From: Scott Morris (smorris@ipexpert.com)
Date: Wed Aug 08 2007 - 12:31:30 ART
The lab should give you enough information to be able to decide between the
two. The protected ports are also called "Private VLAN Edge" in some
documents in case that phrase is used. But there are big differences
between the two.
Protected ports: Any two ports both in protected state will never talk to
each other, but they can talk with anyone else in the VLAN.
Private VLANs: Multiple ways to decide who to talk to or not to talk to,
but the only "open" access ports will be the promiscuous ones, so this is
more restrictive.
If all the lab asks for is for certain ports to not talk to each other, I'd
say the protected is simpler. (Look at point value!) But if more criteria
are given that may steer you towards PVLAN.
Know where to find both on the documentation, and you'll do well with it!

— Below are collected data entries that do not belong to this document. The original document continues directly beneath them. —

(* ===== verification/JumpTable.v ===== *)
(** * Jump destinations

    [ethcore/evm/src/interpreter/shared_cache.rs]: the scan of the code for valid jump
    destinations, and the cache of scan results by code hash. The cache is used through
    the interface [DestCache], which [MemoryLruCache] implements. *)

From S2P Require Import Prelude Instructions MemoryCache.
From stdpp Require Import base numbers option list.

Open Scope Z_scope.

(** One iteration of the loop at [position]: the destination recorded, if any, and the
    number of bytes the position advances. *)
Definition scan_at (opcode : Z) (position : Z) : list Z * Z :=
  match from_u8 opcode with
  | Some i =>
      if instr_eqb i JUMPDEST then ([position], 1)
      else match push_bytes i with
           | Some n => ([], n + 1)
           | None => ([], 1)
           end
  | None => ([], 1)
  end.

(** The [while position < code.len()] loop; the position grows at every iteration, so
    [code.len()] iterations are enough. *)
Fixpoint scan (fuel : nat) (code : bytes) (position : Z) : list Z :=
  match fuel with
  | O => []
  | S fuel' =>
      match vec_get code position with
      | None => []
      | Some opcode =>
          let '(found, step) := scan_at opcode position in
          found ++ scan fuel' code (position + step)
      end
  end.

(** [SharedCache::find_jump_destinations]; the bit set is the list of its elements. *)
Definition find_jump_destinations (code : bytes) : list Z := scan (length code) code 0.

(** [BitSet::contains] *)
Definition contains (s : list Z) (p : Z) : bool := existsb (Z.eqb p) s.

(** The cache [MemoryLruCache<H256, Bits>]: [get_mut] may reorder entries, [insert] may
    evict others; [None] is a panic. *)
Class DestCache (C : Type) : Type := {
  cache_get_mut : C -> Z -> option (list Z) * C;
  cache_insert : C -> Z -> list Z -> option C;
}.

(** Its contract: on caches satisfying [cache_ok] no operation panics, what is returned is
    what was stored, [get_mut] adds nothing, [insert] adds at most the new entry. *)
Class DestCacheLaws (C : Type) `{DestCache C} (cache_ok : C -> Prop)
    (stored : C -> Z -> list Z -> Prop) : Prop := {
  dc_get : forall c h d, cache_ok c -> fst (cache_get_mut c h) = Some d -> stored c h d;
  dc_get_ok : forall c h, cache_ok c -> cache_ok (snd (cache_get_mut c h));
  dc_get_mono : forall c h h' d, cache_ok c -> stored (snd (cache_get_mut c h)) h' d -> stored c h' d;
  dc_insert : forall c h d, cache_ok c ->
    exists c', cache_insert c h d = Some c' /\ cache_ok c' /\
      forall h' d', stored c' h' d' -> (h' = h /\ d' = d) \/ stored c h' d';
}.

(** [SharedCache::jump_destinations] *)
Definition jump_destinations {C} {DC : DestCache C} (cache : C) (code_hash : option Z) (code : bytes)
    : option (list Z * C) :=
  match code_hash with
  | Some h =>
      if h =? KECCAK_EMPTY then Some (find_jump_destinations code, cache)
      else
        let '(hit, cache') := cache_get_mut cache h in
        match hit with
        | Some d => Some (d, cache')
        | None =>
            let d := find_jump_destinations code in
            cache'' ← cache_insert cache' h d; Some (d, cache'')
        end
  | None => Some (find_jump_destinations code, cache)
  end.

(** ** What the scan finds *)

(** The positions at which an instruction starts: the beginning of the code, and after
    each instruction with its immediate bytes. *)
Inductive boundary (code : bytes) : Z -> Prop :=
| boundary_start : boundary code 0
| boundary_next p op : boundary code p -> vec_get code p = Some op ->
    boundary code (p + 1 + immediate_bytes op).

(** The same, from a given boundary on. *)
Inductive reaches (code : bytes) (from : Z) : Z -> Prop :=
| reaches_refl : reaches code from from
| reaches_next p op : vec_get code from = Some op ->
    reaches code (from + 1 + immediate_bytes op) p -> reaches code from p.

Lemma reaches_snoc code a p op :
  reaches code a p -> vec_get code p = Some op -> reaches code a (p + 1 + immediate_bytes op).
Proof. induction 1; intros; eauto using reaches_refl, reaches_next. Qed.

Lemma boundary_reaches code p : boundary code p <-> reaches code 0 p.
Proof.
  split.
  - induction 1; eauto using reaches_refl, reaches_snoc.
  - intros Hr. assert (Hb : boundary code 0) by constructor. revert Hb.
    induction Hr; intros Hb; [done|]. apply IHHr. by constructor.
Qed.

Lemma immediate_bytes_nonneg op : 0 <= immediate_bytes op.
Proof. unfold immediate_bytes. case_bool; lia. Qed.

Lemma reaches_le code a p : reaches code a p -> a <= p.
Proof. induction 1; [lia|]. pose proof (immediate_bytes_nonneg op). lia. Qed.

Lemma scan_at_spec op p :
  scan_at op p = (if op =? 0x5b then [p] else [], 1 + immediate_bytes op).
Proof.
  unfold scan_at. destruct (from_u8 op) as [i|] eqn:Hd.
  - rewrite (push_bytes_immediate op i Hd).
    destruct (instr_eqb i JUMPDEST) eqn:He.
    + apply instr_eqb_spec in He as ->. apply as_u8_from_u8 in Hd as <-. done.
    + assert (Hne : op <> 0x5b).
      { intros ->. injection Hd as <-. done. }
      rewrite (proj2 (Z.eqb_neq _ _) Hne).
      destruct (Z.eqb_spec (immediate_bytes op) 0) as [->|]; f_equal; lia.
  - rewrite (from_u8_None_immediate op Hd). destruct (Z.eqb_spec op 0x5b) as [->|]; done.
Qed.

Lemma scan_spec fuel code pos p :
  0 <= pos -> zlen code - pos <= Z.of_nat fuel ->
  p ∈ scan fuel code pos <-> reaches code pos p /\ vec_get code p = Some 0x5b.
Proof.
  revert pos. induction fuel as [|fuel IH]; intros pos H0 Hf; cbn [scan].
  - split; [by intros ?%elem_of_nil|]. intros [Hr%reaches_le Hg%vec_get_Some]. lia.
  - destruct (vec_get code pos) as [op|] eqn:Hop.
    + rewrite scan_at_spec, elem_of_app. pose proof (immediate_bytes_nonneg op).
      rewrite IH by lia. rewrite Z.add_assoc. split.
      * intros [Hin|[Hr Hg]]; [|eauto using reaches_next].
        destruct (Z.eqb_spec op 0x5b) as [->|]; [|by apply elem_of_nil in Hin].
        apply list_elem_of_singleton in Hin as ->. split; [constructor|done].
      * intros [Hr Hg]. inversion Hr as [|p' op' Hop' Hr']; subst.
        -- left. rewrite Hop in Hg. injection Hg as ->. by apply list_elem_of_singleton.
        -- rewrite Hop in Hop'. injection Hop' as ->. auto.
    + split; [by intros ?%elem_of_nil|]. intros [Hr%reaches_le Hg%vec_get_Some].
      destruct (vec_get_is_Some code pos) as [? ?]; [lia|congruence].
Qed.

Lemma contains_spec s p : contains s p = true <-> p ∈ s.
Proof.
  unfold contains. rewrite existsb_exists. split.
  - intros (x & Hx & ->%Z.eqb_eq). by apply list_elem_of_In.
  - intros Hp. exists p. split; [by apply list_elem_of_In|apply Z.eqb_refl].
Qed.

(** C31: the scan marks a position exactly when an instruction starts there and that
    instruction is [JUMPDEST]; a [0x5b] byte inside the immediate data of a [PUSH] is
    never a destination. *)
Theorem find_jump_destinations_spec (code : bytes) (p : Z) :
  contains (find_jump_destinations code) p = true <->
  boundary code p /\ vec_get code p = Some 0x5b.
Proof.
  rewrite contains_spec, boundary_reaches. apply scan_spec; [lia|]. unfold zlen. lia.
Qed.

(** ** The cache of scans *)

Section MemoryLruInstance.
Context {L : Type} `{LruCache L Z (list Z)}.
Context (heap_size_of : list Z -> Z) (Hsize : forall v, 1 <= heap_size_of v < 2 ^ 62).
Context (entries : L -> list (Z * list Z)) {laws : LruCacheLaws entries}.

#[local] Instance memory_lru_dest_cache : DestCache (MemoryLruCache L) := {
  cache_get_mut := memory_cache_get_mut;
  cache_insert := memory_cache_insert heap_size_of;
}.

Definition memory_stored (c : MemoryLruCache L) (h : Z) (d : list Z) : Prop :=
  (h, d) ∈ entries (mc_inner c).

Lemma memory_lru_dest_cache_laws :
  DestCacheLaws (MemoryLruCache L) (cache_inv heap_size_of entries) memory_stored.
Proof.
  split; cbn.
  - intros c h d Hc. destruct (memory_cache_get_mut_ok heap_size_of entries c h Hc) as (_ & -> & _).
    apply lru_find_Some.
  - intros c h Hc. by destruct (memory_cache_get_mut_ok heap_size_of entries c h Hc).
  - intros c h h' d Hc. destruct (memory_cache_get_mut_ok heap_size_of entries c h Hc) as (_ & _ & Hin).
    apply Hin.
  - intros c h d Hc. destruct (memory_cache_insert_ok heap_size_of entries Hsize c h d Hc)
      as (c' & n & -> & Hok & _ & He).
    exists c'. split_and!; [done|done|]. unfold memory_stored. rewrite He. intros h' d' Hin.
    assert (Hi : (h', d') ∈ lru_remove h (entries (mc_inner c)) ++ [(h, d)])
      by (rewrite <- (take_drop n); apply elem_of_app; by right).
    apply elem_of_remove_snoc in Hi as [[= -> ->]|]; auto.
Qed.

End MemoryLruInstance.

Section Coherence.
Context {C : Type} `{DestCache C} (cache_ok : C -> Prop) (stored : C -> Z -> list Z -> Prop).
Context {laws : DestCacheLaws C cache_ok stored}.
Context (hash : bytes -> Z) (known : bytes -> Prop).

(** Every entry is the scan of the known code with that hash. *)
Definition coherent (c : C) : Prop :=
  cache_ok c /\
  forall h d code, stored c h d -> known code -> hash code = h -> d = find_jump_destinations code.

Lemma jump_destinations_coherent c code_hash code :
  (forall c1 c2, known c1 -> known c2 -> hash c1 = hash c2 -> c1 = c2) ->
  coherent c -> known code -> (forall h, code_hash = Some h -> h = hash code) ->
  exists c', jump_destinations c code_hash code = Some (find_jump_destinations code, c') /\
             coherent c'.
Proof.
  intros Hinj [Hok Hcoh] Hk Hh. unfold jump_destinations.
  destruct code_hash as [h|]; [|exists c; done]. specialize (Hh h eq_refl). subst h.
  case_bool; [exists c; done|].
  pose proof (dc_get c (hash code)) as Hget. pose proof (dc_get_ok c (hash code) Hok) as Hok'.
  pose proof (fun h' d => dc_get_mono c (hash code) h' d Hok) as Hmono.
  destruct (cache_get_mut c (hash code)) as [[d|] c1]; cbn in *.
  - exists c1. rewrite <- (Hcoh _ d code (Hget d Hok eq_refl) Hk eq_refl). split; [done|].
    split; [done|]. eauto.
  - destruct (dc_insert c1 (hash code) (find_jump_destinations code) Hok') as (c2 & -> & Hok2 & Hst).
    exists c2. split; [done|]. split; [done|]. intros h d code' Hd Hk' Hh'.
    destruct (Hst h d Hd) as [[-> ->]|Hd']; [|eauto]. by rewrite (Hinj _ _ Hk' Hk Hh').
Qed.

End Coherence.

(** Behind the memory-bounded cache, a look-up of jump destinations always answers
    with the scan of the code, whether it hits, misses or evicts, as long as the hash
    identifies the code among those in use; the cache stays coherent. *)
Theorem shared_cache_transparent {L : Type} `{LruCache L Z (list Z)}
    (heap_size_of : list Z -> Z) (entries : L -> list (Z * list Z)) (laws : LruCacheLaws entries)
    (hash : bytes -> Z) (known : bytes -> Prop) (c : MemoryLruCache L)
    (code_hash : option Z) (code : bytes)
    (Hsize : forall v, 1 <= heap_size_of v < 2 ^ 62)
    (Hinj : forall c1 c2, known c1 -> known c2 -> hash c1 = hash c2 -> c1 = c2)
    (Hc : coherent (cache_inv heap_size_of entries) (memory_stored entries) hash known c)
    (Hk : known code) (Hh : forall h, code_hash = Some h -> h = hash code) :
  exists c', jump_destinations (DC := memory_lru_dest_cache heap_size_of) c code_hash code
             = Some (find_jump_destinations code, c') /\
    coherent (cache_inv heap_size_of entries) (memory_stored entries) hash known c'.
Proof.
  pose proof (memory_lru_dest_cache_laws heap_size_of Hsize entries).
  by eapply jump_destinations_coherent.
Qed.

Lemma shared_cache_transparent_witness :
  exists c', jump_destinations (C := MemoryLruCache (ListLru.t Z (list Z)))
               (DC := memory_lru_dest_cache (fun _ => 1)) (memory_cache_new 10)
               (Some 0x5b5b) [0x5b; 0x5b] = Some ([0; 1], c').
Proof.
  destruct (shared_cache_transparent (L := ListLru.t Z (list Z)) (fun _ => 1) ListLru.pairs _
    be_value (fun c => c = [0x5b; 0x5b]) (memory_cache_new 10) (Some 0x5b5b) [0x5b; 0x5b])
    as (c' & Hc' & _).
  - lia.
  - intros c1 c2 -> ->. done.
  - split; [|intros h d code Hd; by apply elem_of_nil in Hd].
    split_and!; cbn; first [lia|constructor|by vm_compute].
  - done.
  - intros h [= <-]. reflexivity.
  - exists c'. exact Hc'.
Defined.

But like most stuff, there's no one solid answer for "always do this".
HTH,
Scott Morris, CCIE4 (R&S/ISP-Dial/Security/Service Provider) #4713, JNCIE
#153, CISSP, et al.
CCSI/JNCI-M/JNCI-J
VP - Technical Training - IPexpert, Inc.
IPexpert Sr. Technical Instructor
A Cisco Learning Partner - We Accept Learning Credits!
smorris@ipexpert.com
Telephone: +1.810.326.1444
Fax: +1.810.454.0130
http://www.ipexpert.com
-----Original Message-----
From: nobody@groupstudy.com [mailto:nobody@groupstudy.com] On Behalf Of
Djerk Geurts
Sent: Wednesday, August 08, 2007 10:25 AM
To: 'Group study'
Subject: PVLAN vs Protected port
GS,
I've been going over details as I have my lab in 2 days and noticed that the
3550 doesn't do PVLAN. The 3550 supports protected ports, the 3560 supports
both.
When should we use which one, now for the 3550 this is a simple choice but
what if the options are left open and the target is a 3560?